Our troops entered Afghanistan. They deposed Hafizullah Amin (“the bloody dog”). Babrak Karmal assumed all the necessary posts, gave all the necessary speeches, including one in which he said that he invited the Soviet Army, released political prisoners, and promised everything to everyone.
From Carter, to Khomeini, to L’Unità, everyone is furiously condemning the occupation, intervention, and interference in the internal affairs of a small and weak country—“Russian imperialism” and the like. By the power of the mighty mass media, the rest of the world has turned against us. The détente capital we accumulated after Brezhnev’s Berlin speech in connection with the December session of NATO is shot to hell. All the “democratic” and “peaceloving” forces that were lined up to support our peace policy are discouraged. All that Communists and our unwavering friends in general can do is rebut comments about “Soviet aggression”; nobody will listen to campaigns against American missiles. All those in the “Third World” who were planning to or already set course for socialism now can only think about how not to tie themselves up with us à la Afghanistan, because they have a clear demonstration of what it can lead to.
The question is—who needed this? Did we really commit an act that will be positioned alongside Finland 1939 and Czechoslovakia 1968 in international public consciousness just for the sake of revolutionary philanthropy and humanitarianism? The Soviet people do not need it at all.
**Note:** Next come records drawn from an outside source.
(* ===== verification/ErrorCodes.v ===== *)
(** * The error codes every module registers at import time

    One list per module of src/vestibule that calls [register_error] when it is imported,
    in the order of its calls, and [import_modules], which runs the registrations of a
    sequence of module imports against the process-wide registry. *)
From S2P Require Import Prelude PyDict Errors.
#[local] Open Scope Z_scope.

Module ErrorCodes.
Import Errors.

Definition code_entry := (string * Severity * string)%type.

Definition errors_registry_codes : list code_entry :=
  [("ERROR_CODE_REGISTRATION_INVALID", PERMANENT,
    "an error code was registered with an invalid code/severity/description, or was already registered (registry is immutable after first registration)")].

Definition identity_derive_codes : list code_entry :=
  [("IDENTITY_INVALID", PERMANENT,
    "malformed identity input to doc_id/chunk_id derivation (REQ-002)")].

Definition envelope_model_codes : list code_entry :=
  [("ENVELOPE_INVALID", PERMANENT,
    "arrival envelope failed schema or doc_id cross-check validation (REQ-001)")].

Definition ledger_store_codes : list code_entry :=
  [("LEDGER_TRANSITION_INVALID", PERMANENT,
    "illegal or malformed ledger state transition, incl. benign concurrent races requiring caller-side is_benign_concurrent_loss() triage (REQ-003)")].

Definition analyzer_model_codes : list code_entry :=
  [("ANALYZER_UNSUPPORTED_TYPE", PERMANENT,
    "detect_type could not classify the document as a supported type: unrecognized magic bytes, an encrypted PDF, or a corrupt file (REQ-005)");
   ("ANALYZER_NO_PARSER", PERMANENT,
    "a supported DetectedType has no ParserAdapter registered against it in the ParserRegistry — a registry misconfiguration (REQ-005)");
   ("ANALYZER_DEPENDENCY_MISSING", PERMANENT,
    "pymupdf (a core dependency) could not be imported when detect_type's PDF sub-typing probe or PyMuPDFParser needed it — a broken/partial install, not a per-document condition (issue #19)");
   ("PARSER_TIMEOUT", TRANSIENT,
    "a ParserAdapter.parse() call did not return within parser_timeout_seconds (REQ-005)");
   ("DOCINT_RATE_LIMITED", TRANSIENT,
    "Azure Document Intelligence returned HTTP 429 (REQ-005)");
   ("DOCINT_UPSTREAM_ERROR", TRANSIENT,
    "Azure Document Intelligence returned an HTTP 5xx error (REQ-005)");
   ("PARSER_INTERNAL", TRANSIENT,
    "a ParserAdapter raised an exception not mapped to any other declared Analyzer error code; the original exception is logged (REQ-005)")].

Definition chunker_model_codes : list code_entry :=
  [("CHUNKER_EMPTY_ELEMENTS", PERMANENT,
    "Chunker.chunk was called with an empty elements list (the Analyzer returned zero elements) — nothing to chunk (REQ-006)");
   ("TOKENIZER_LOAD_FAILED", TRANSIENT,
    "a TokenCounter failed to load its underlying tokenizer resource on first use, e.g. tiktoken.get_encoding raised (REQ-006)");
   ("CHUNKER_INTERNAL", TRANSIENT,
    "an exception from a ChunkStrategy call, the min-chunk merge pass, or chunk_id assignment not mapped to any other declared Chunker error code; the original exception is logged (REQ-006)")].

Definition embedder_model_codes : list code_entry :=
  [("EMBEDDER_EMPTY_CHUNKS", PERMANENT,
    "Embedder.embed was called with an empty chunks list (the Chunker returned zero chunks) — nothing to embed (REQ-007)");
   ("EMBEDDER_MRL_UNSUPPORTED", PERMANENT,
    "EmbedderConfig.target_dimensions was set but the configured EmbedderAdapter reports supports_mrl=False — raised at construction time, fail fast (REQ-007)");
   ("EMBEDDER_INPUT_TOO_LONG", PERMANENT,
    "a Chunk's token_count exceeds the configured EmbedderAdapter's max_input_tokens; indicates a Chunker/Embedder token_counter config mismatch, not a transient condition (REQ-007)");
   ("EMBEDDER_RATE_LIMITED", TRANSIENT,
    "the embedding provider returned HTTP 429 after exhausting in-adapter retries (REQ-007)");
   ("EMBEDDER_UPSTREAM_ERROR", TRANSIENT,
    "the embedding provider returned an HTTP 5xx error after exhausting in-adapter retries (REQ-007)");
   ("EMBEDDER_TIMEOUT", TRANSIENT,
    "an EmbedderAdapter.embed_batch call did not return in time, after exhausting in-adapter retries (REQ-007)");
   ("EMBEDDER_INTERNAL", TRANSIENT,
    "an exception from an EmbedderAdapter not mapped to any other declared Embedder error code; the original exception is logged (REQ-007)");
   ("EMBEDDER_DEPENDENCY_MISSING", PERMANENT,
    "an EmbedderAdapter's required optional dependency (e.g. fastembed) is not installed; never retryable — the caller must install the extra (REQ-007)")].

Definition indexer_model_codes : list code_entry :=
  [("INDEXER_EMPTY_RECORDS", PERMANENT,
    "Indexer.index was called with an empty embedded_chunks list (the Embedder returned zero chunks) — nothing to index (REQ-008)");
   ("INDEXER_DIMENSION_MISMATCH", PERMANENT,
    "a record's embedding_dimensions does not match the schema's configured dimension count; raised before any write (REQ-008)");
   ("INDEXER_MIXED_MODEL_BATCH", PERMANENT,
    "a single Indexer.index call carried records from more than one distinct embedding_model; raised before any write (REQ-008)");
   ("INDEXER_SCHEMA_CONFLICT", PERMANENT,
    "the store's existing index has a schema incompatible with the configured dimensions/metric; requires human intervention, never retried (REQ-008)");
   ("INDEXER_RECORD_TOO_LARGE", PERMANENT,
    "a single record exceeds the store's size limit, typically an oversized table chunk from REQ-006 (REQ-008)");
   ("INDEXER_RATE_LIMITED", TRANSIENT,
    "the vector store returned HTTP 429 after exhausting in-adapter retries (REQ-008)");
   ("INDEXER_UPSTREAM_ERROR", TRANSIENT,
    "the vector store returned an HTTP 5xx error after exhausting in-adapter retries (REQ-008)");
   ("INDEXER_TIMEOUT", TRANSIENT,
    "an IndexerAdapter call did not return in time, after exhausting in-adapter retries (REQ-008)");
   ("INDEXER_PARTIAL_BATCH_FAILURE", TRANSIENT,
    "some records in a batch failed to upsert after one in-orchestrator retry of only the failed chunk_ids (REQ-008)");
   ("INDEXER_INTERNAL", TRANSIENT,
    "an exception from an IndexerAdapter not mapped to any other declared Indexer error code; the original exception is logged (REQ-008)");
   ("INDEXER_DEPENDENCY_MISSING", PERMANENT,
    "an IndexerAdapter's required optional dependency (e.g. azure-search-documents) is not installed; never retryable — the caller must install the extra (REQ-008)")].

Definition scenario_model_codes : list code_entry :=
  [("SCENARIO_NOT_FOUND", PERMANENT,
    "no scenario exists for the requested scenario_id or vertical, and no default_scenario_id resolved either (REQ-010)");
   ("SCENARIO_INVALID", PERMANENT,
    "a scenario failed validation (dimension mismatch, impossible MRL truncation, invalid index_name, or invalid chunker token bounds) — raised at construction, before any document is ever processed (REQ-010)");
   ("SCENARIO_STORE_READ_ONLY", PERMANENT,
    "upsert/delete was attempted against a read-only ScenarioStore backend (REQ-010)");
   ("SCENARIO_CONFLICT", TRANSIENT,
    "an optimistic-concurrency ETag conflict occurred on a TableStorageScenarioStore upsert; the caller should re-read and retry (REQ-010)");
   ("SCENARIO_STORE_UNAVAILABLE", TRANSIENT,
    "Table Storage returned an HTTP 429/5xx error or timed out after exhausting in-adapter retries (REQ-010)");
   ("SCENARIO_STORE_DEPENDENCY_MISSING", PERMANENT,
    "TableStorageScenarioStore's required optional dependency (azure-data-tables) is not installed; never retryable — the caller must install the extra (REQ-010)")].

Definition vertical_model_codes : list code_entry :=
  [("VERTICAL_UNRESOLVED", PERMANENT,
    "no vertical/scenario_id signal on the envelope and no source mapping matched; document parked to needs_review for human review — PERMANENT here means 'stop redelivering this exact message,' not 'the document is dead': see this module's own docstring (REQ-009)");
   ("VERTICAL_MAPPING_INVALID", PERMANENT,
    "a configured source mapping references a vertical with no enabled scenario in the ScenarioStore; raised at VerticalLoader construction, before any document is ever processed (REQ-009)");
   ("VERTICAL_REJECTED", PERMANENT,
    "a human reviewer rejected a needs_review-parked document via ReviewQueue.reject (REQ-009)");
   ("REVIEW_ITEM_NOT_FOUND", PERMANENT,
    "ReviewQueue.assign/reject was called for a doc_id not currently in needs_review (REQ-009)")].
What they need is meat, consumer goods, and more order!
This plot was brewed somewhere “under the radar.” The decision to send troops was made three weeks ago. Assault forces started moving close to Kabul a week before the coup, at the request of Amin himself (!), who must have decided that he could not stay in power otherwise (!). However, he did not take into account that the troops were being sent for the exact opposite purpose. Now an entire division is moving across the border, and it will take them a whole week (crossing the mountains) to reach Kabul (apropos the question of “border security”!).
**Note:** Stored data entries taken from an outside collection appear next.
(* ===== verification/Ledger.v ===== *)
(** * The state ledger (src/vestibule/ledger/store.py)

    The pipeline state machine and [InMemoryLedgerStore]. The store is the ordered
    dictionary [self._rows]; each public method holds the store's lock for its whole
    duration and is one atomic function here. [datetime.now(timezone.utc)] is the argument
    [now]. The constructor argument [default_list_limit] is never read by the class. *)
From S2P Require Import Prelude PyDict Types Identity.
#[local] Open Scope Z_scope.

Module Ledger.
Import Identity.

(** ** The transition tables *)

Definition _TERMINAL_STATUSES : list Status := [INDEXED; FAILED; ARCHIVED].

Definition _LEGAL_TRANSITIONS (s : Status) : list Status :=
  match s with
  | PENDING => [ANALYZING; FAILED; NEEDS_REVIEW]
  | ANALYZING => [CHUNKING; FAILED]
  | CHUNKING => [EMBEDDING; FAILED]
  | EMBEDDING => [INDEXING; FAILED]
  | INDEXING => [INDEXED; FAILED]
  | INDEXED => []
  | FAILED => [PENDING; ARCHIVED]
  | NEEDS_REVIEW => [PENDING; FAILED]
  | ARCHIVED => []
  end.

Definition _FORWARD_ORDER : list Status := [PENDING; ANALYZING; CHUNKING; EMBEDDING; INDEXING; INDEXED].

(** [tuple.index]: raises [ValueError] when the element is absent. *)
Fixpoint index_from (i : Z) (s : Status) (l : list Status) : result exn Z :=
  match l with
  | [] => Exc (PyExc "ValueError" "tuple.index(x): x not in tuple")
  | x :: l' => if decide (x = s) then Ok i else index_from (i + 1) s l'
  end.

Definition forward_index (s : Status) : result exn Z := index_from 0 s _FORWARD_ORDER.

Definition is_benign_concurrent_loss (observed_row : option LedgerRow)
    (attempted_to_status attempted_stage : Status) : result exn bool :=
  if decide (attempted_stage ≠ attempted_to_status) then Ok false else
  match observed_row with
  | None => Ok false
  | Some row =>
    if decide (row_status row ≠ row_stage row) then Ok false else
    if decide (attempted_to_status = FAILED) then Ok (bool_decide (row_status row = INDEXED)) else
    if decide (row_status row = FAILED) then Ok false else
    if decide (attempted_to_status = NEEDS_REVIEW) then Ok (bool_decide (row_status row ≠ PENDING)) else
    if decide (row_status row = NEEDS_REVIEW) then Ok false else
    if decide (attempted_to_status = ARCHIVED) then Ok (bool_decide (row_status row = ARCHIVED)) else
    if decide (row_status row = ARCHIVED) then Ok false else
    rbind (forward_index (row_status row)) (λ i,
    rbind (forward_index attempted_to_status) (λ j,
    Ok (bool_decide (j ≤ i))))
  end.

Definition _reject {A} (doc_id reason : string) (observed_row : option LedgerRow)
    (to_status stage : Status) : result exn A :=
  Exc (LedgerTransitionInvalid doc_id reason observed_row to_status stage).

(** Returns the current row, which the caller goes on to use. *)
Definition validate_transition (doc_id : string) (current : option LedgerRow)
    (to_status stage : Status) (error_code : option string) : result exn LedgerRow :=
  match current with
  | None => _reject doc_id "unknown doc_id" None to_status stage
  | Some row =>
    if decide (stage ≠ to_status) then
      _reject doc_id "stage must equal to_status" current to_status stage else
    if decide (row_status row ∈ _TERMINAL_STATUSES ∧ to_status ∉ _LEGAL_TRANSITIONS (row_status row)) then
      _reject doc_id "no transitions out of terminal status" current to_status stage else
    if decide (¬ (to_status ∈ _LEGAL_TRANSITIONS (row_status row) ∨ to_status = row_status row)) then
      _reject doc_id
        ("illegal transition from " +:+ status_value (row_status row) +:+ " to " +:+ status_value to_status)
        current to_status stage else
    if decide (to_status = FAILED ∧ error_code = None) then
      _reject doc_id "error_code required for failed transition" current to_status stage else
    Ok row
  end.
This is how policy is made in the name of the Party and the people. And nobody objected—not members of the Politburo, not the P.B. secretaries, of course not the republics, not even the apparatus. I think there hasn’t been a period in Russian history, even under Stalin, when such important actions were taken without even a hint of coordination, counsel, discussion, weighing of options—even in a very small circle. Nowadays everyone is a pawn that is ready in advance to quietly and meekly recognize the “rightness and necessity” of any decision emanating from one person. We have entered into a period of senility at the ruling top that is very dangerous for our country. They are not capable of assessing who is doing what and why. These are not even desperate blind flings from the realization of the hopeless situation in our society; these are just senseless inertial impulses of a decrepit organism that has lost its bearing. These impulses are born in the dark corners of political dysfunction, in an atmosphere of complete atrophy of responsibility that has turned into an organic disease.
Yesterday I was already writing drafts for Babrak: a statement against the imperialist slander campaign in connection with the entry of Soviet troops into Afghanistan, and a letter to Communist parties calling for solidarity (i.e., so they do not protest, as the Italians already did). This is once again Boris Ponomarev’s initiative. As always, he’s hustling. He wants to earn some points even here. Who knows, maybe fortune will smile on him and he will be rewarded with membership in the Politburo!